There is no doubt that the Coronavirus has driven a hole straight through the heart of the Aviation and Travel industry. Many airlines are now cutting staff or closing bases as a result of financial difficulty.
With new travel restrictions in place for the US, United plans to scale back the number of flights in August to approximately 25,000. The Coronavirus is currently bearing down on the US with daily infections reaching new highs.
So, what are the plans?
The airline plans to fly at a capacity of 35% compared to August last year. However, scaling back on flights is not going to help save the airline. United has announced that it plans to send furlough notifications to many of its staff. These notifications are required under the federal Worker Adjustment and Retraining Notification Act (WARN Act). As many as 2,500 pilots and over 8,000 flight attendants are expected to receive such notifications.

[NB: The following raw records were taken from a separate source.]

Lemma oc_initial_inv s : oc_initial s -> oc_inv s.
Proof.
  intros (Hm & Hn & Hi & Hs & Ht & Ha & Hd & Hf).
  assert (Hp : oc_items (oc_m s) = []) by (apply concat_map_nil; auto).
  split; rewrite ?Hi, ?Hs, ?Ht, ?Ha, ?Hd, ?Hf, ?Hp; unfold n_threads; rewrite ?msum_empty; simpl; done.
Qed.

Lemma oc_reachable_inv s : oc_reachable s -> oc_inv s.
Proof.
  intros (s0 & H0 & Hr). apply oc_initial_inv in H0. revert H0.
  induction Hr as [|s0 s1 s2 [H|H] _ IH]; intros Hinv; [done| |]; apply IH;
    eauto using oc_internal_inv, oc_external_inv.
Qed.

(** A thread that does not wait has a step. *)
(** What a thread does next never aborts and never faults. *)
Lemma oc_own_step s t x :
  oc_inv s -> oc_thr s !! t = Some x ->
  match x with
  | TReady => exists y m', oc_loop (oc_m s) = Ok (y, m')
  | TWoken rv => exists r m', oc_woken rv (oc_m s) = Ok (r, m')
  | _ => True
  end.
Proof.
  intros Hinv Hx. pose proof (oi_mgr _ Hinv) as Hm.
  assert (Hloop : forall m, mgr_ok m -> exists y m', oc_loop m = Ok (y, m')).
  { intros m Hok. destruct (oc_loop_result m Hok) as [[_ E]|(w & m' & E & _)]; eauto. }
  destruct x as [|w| |rv]; [by apply Hloop|done|done|]. unfold oc_woken.
  destruct (0 <? ocwq_signal_count (oc_m s)).
  - edestruct Hloop as (y & m' & ->); [by apply with_oc_counts_ok|]. simpl. eauto.
  - destruct (oi_rv _ Hinv t rv Hx) as [-> | ->]; simpl; eauto.
Qed.

Lemma oc_progress s t x : oc_inv s -> oc_thr s !! t = Some x -> x <> TWait -> exists s', oc_internal s s'.
Proof.
  intros Hinv Hx Hne. pose proof (oc_own_step s t x Hinv Hx) as Hown. destruct x as [|w| |rv]; [| |done|].
  - destruct Hown as (y & m' & E). eexists. by eapply OcLoop.
  - eexists. by eapply OcExecuted.
  - destruct Hown as ([y|] & m' & E); eexists; by econstructor.
Qed.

Under the CARES Act, the airline is unable to release staff until the employment protections have ended on 30th September. This was a condition of receiving government financial aid earlier in the year.
Emergency measures have been put in place to reduce cash expenditure. This includes voluntary leave and early retirement programs. Although this would reduce the number of outgoing finances, even if the majority of staff took voluntary leave, it would still leave the airline far from their required target.
Both pilot and flight attendant unions have requested that the US government extends the furlough scheme. However, they have not succeeded as of yet.
Due to the current state of affairs, it seems that United could be in trouble for some time. Analysts have predicted it could take until summer 2021 to mimic a similar performance of summer 2019.